Мы замолчали, и я шумно пригубил пиво из кружки, разглядывая смущённого барда. Тот, скривившись, сказал:
— Ты в общем-то прав, как всегда, громада… Яд, которым пытались отравить Феокрита, оказался точь-в-точь как тот, которым отравили моего брата. Поэтому он полностью доверился моей игре.
— Но откуда у Феокрита долг перед тобой?
Бард замолчал, и когда на его лице начали появляться нотки новой актёрской игры, я сразу же ткнул пальцем в стол.
— Виол, сейчас единственный шанс, когда мы станем доверять друг другу полностью. Надеюсь, ты меня услышал.
После долгой паузы бард со вздохом ответил:
— И он, и советник Левон лично со своими людьми преследовали меня по всей Троецарии, когда я сбежал.
— Поэтому Левон недавно появлялся в Калёном Щите, в городке возле Бросских гор? — спросил я, вспоминая рассказ Агаты.
— Возможно, я же не могу всего знать.
— Тебе повезло, что тебя нашёл Феокрит, так?
Губы Виола смазались в ухмылке, и я понял, что ошибся.
— Ну, это я его, так сказать, нашёл… Помнишь Стояна Хладоградского?
— Царь Хладограда?
— Это большой позор для советника южного царя быть застуканным с женой северного царя, — шёпотом произнёс Виол, — Но Феокрит ещё и член Совета Камня, а это ведь магистериум сильнейших чародеев мира, репутация и влияние которого неколебимы, и чьи секреты должны храниться как зеница ока. Законы у магистров, так сказать, особенные…

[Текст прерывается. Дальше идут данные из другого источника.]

(* ===== verification/OrderOps.v ===== *)
(** * What the transactions do to the orders

    Every operation that writes an order takes it along [order_step]; all the others leave
    the table of orders alone.  The worker's transitions need an order whose fulfillment
    has started, which is the one hypothesis here; the system discharges it. *)
From S2P Require Import Prelude PyStr Domain Ports Db Session Exec Evolution OrderLife Tasks Jobs Store Settings Payments Proofs Outbox OutboxLife.

Open Scope Z_scope.
Import PaymentState FulfillmentState.

Definition order_steps : relation Db.t := table_step (λ _ : Order.row, True).
#[global] Instance order_steps_preorder : PreOrder order_steps.
Proof. apply table_step_preorder. Qed.
#[global] Instance order_steps_only : OnlyTable order_steps Order.row.
Proof. apply table_step_only. Qed.
#[export] Hint Extern 2 (respects (on_db order_steps) _) => respects_other Order.row : respects.

(** An order written back one step later. *)
Lemma order_saved d d' (o o' : Order.row) :
  d' = set_tbl (replace_row o' (tbl d)) d → admissible d (others (row_id o') (tbl d)) o' = true →
  o ∈ Db.orders d → (reach o → order_step o o') → order_steps d d'.
Proof.
  intros D A Hin Hs Hg. specialize (Hs (proj2 Hg o Hin)).
  apply (table_step_save _ _ _ o o' D A Hin); [|by intros _; apply rtc_once|done].
  symmetry. apply (os_id _ _ Hs).
Qed.
(** A write that leaves the two states, the snapshot and the references as they are. *)
Lemma order_step_touch o o' :
  Order.id o' = Order.id o → Order.created_at o' = Order.created_at o → immutable_changed o o' = false →
  states o' = states o → set_once (Order.checkout_session_id o) (Order.checkout_session_id o') →
  set_once (Order.payment_intent_id o) (Order.payment_intent_id o') →
  set_once (Order.calendar_submitted_at o) (Order.calendar_submitted_at o') → order_step o o'.
Proof. intros ? ? ? E ? ? ?. split; try done. rewrite E. destruct (states o). apply ss_same. Qed.

Ltac untouched := match goal with |- immutable_changed ?o _ = false => exact (immutable_changed_refl o) end.
Ltac touch := apply order_step_touch; simpl; try done; try untouched.

(** ** Checkout *)

Lemma respects_new_order settings order_id reference request now :
  respects (on_db order_steps) (add (CheckoutService.new_order settings order_id reference request now)).
Proof. apply respects_add; [apply _|]. intros d A. by apply (table_step_add _ d _ _ eq_refl A). Qed.
#[export] Hint Resolve respects_new_order : respects.
Lemma respects_issue_token store order now revoke_existing :
  respects (on_db order_steps) (OrderStore.issue_token store order now revoke_existing).
Proof. unfold OrderStore.issue_token, OrderStore.revoke. respects_tx. Qed.
#[export] Hint Resolve respects_issue_token : respects.

Lemma respects_finalize settings store plan binding result now :
  respects (on_db order_steps) (CheckoutService._finalize settings store plan binding result now).
Proof.
  apply respects_atomically_commits; [apply _|]. intros w. do 2 exec_step. exec_case; [|by exec].
  do 8 exec_step. exec_case; [|by exec]. do 4 exec_step. cbv zeta. do 2 exec_step. by_rest.
  apply find_row_Some in F0 as [Hin _]. apply (order_saved _ _ r0 _ D A Hin).
  intros _. touch. apply negb_false_iff in C3. unfold set_once. destruct (Order.checkout_session_id r0); [|by left].
  right. apply bool_decide_eq_true in C3. apply elem_of_cons in C3 as [?|C3]; [done|].
  by apply list_elem_of_singleton in C3.
Qed.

У меня аж спёрло дыхание от неожиданности. И в то же время, это было так… так… смердящий свет, это было слишком по-человечески. Магистр Феокрит чуть не попался с любовницей, да не с простой, а с царицей.
Как я уже говорил, для любого сильного мага, тем более магистра, связь с женщиной — это особое действо. Мужчина раскрывается в акте любви полностью, оставаясь беззащитным перед простейшей магией, и наверняка кодекс законов Совета Камня особо следит за связями своих участников.
— То есть, никакой бард не заваливал царицу? — переспросил я.
— Громада, что за пошлость⁈ Кхм… эх, боюсь, Феокрит уже не простит мне, что я тебе всё рассказал.
Я отмахнулся, решив не уточнять, почему это вдруг «магия непризнания» не убила Виола на месте.
— К магистру я найду подход. Ты ведь понимаешь, что всё, что тёмного творится в Моредаре — дело рук советника Левона?
Тот кивнул, а потом растерянно спросил:
— Но, громада, что мы будем делать? Левон зачистил практически всю шайку, связанную с подделкой… Не забывай, что он — царский советник!
Я улыбнулся, задумчиво разглядывая своё топорище.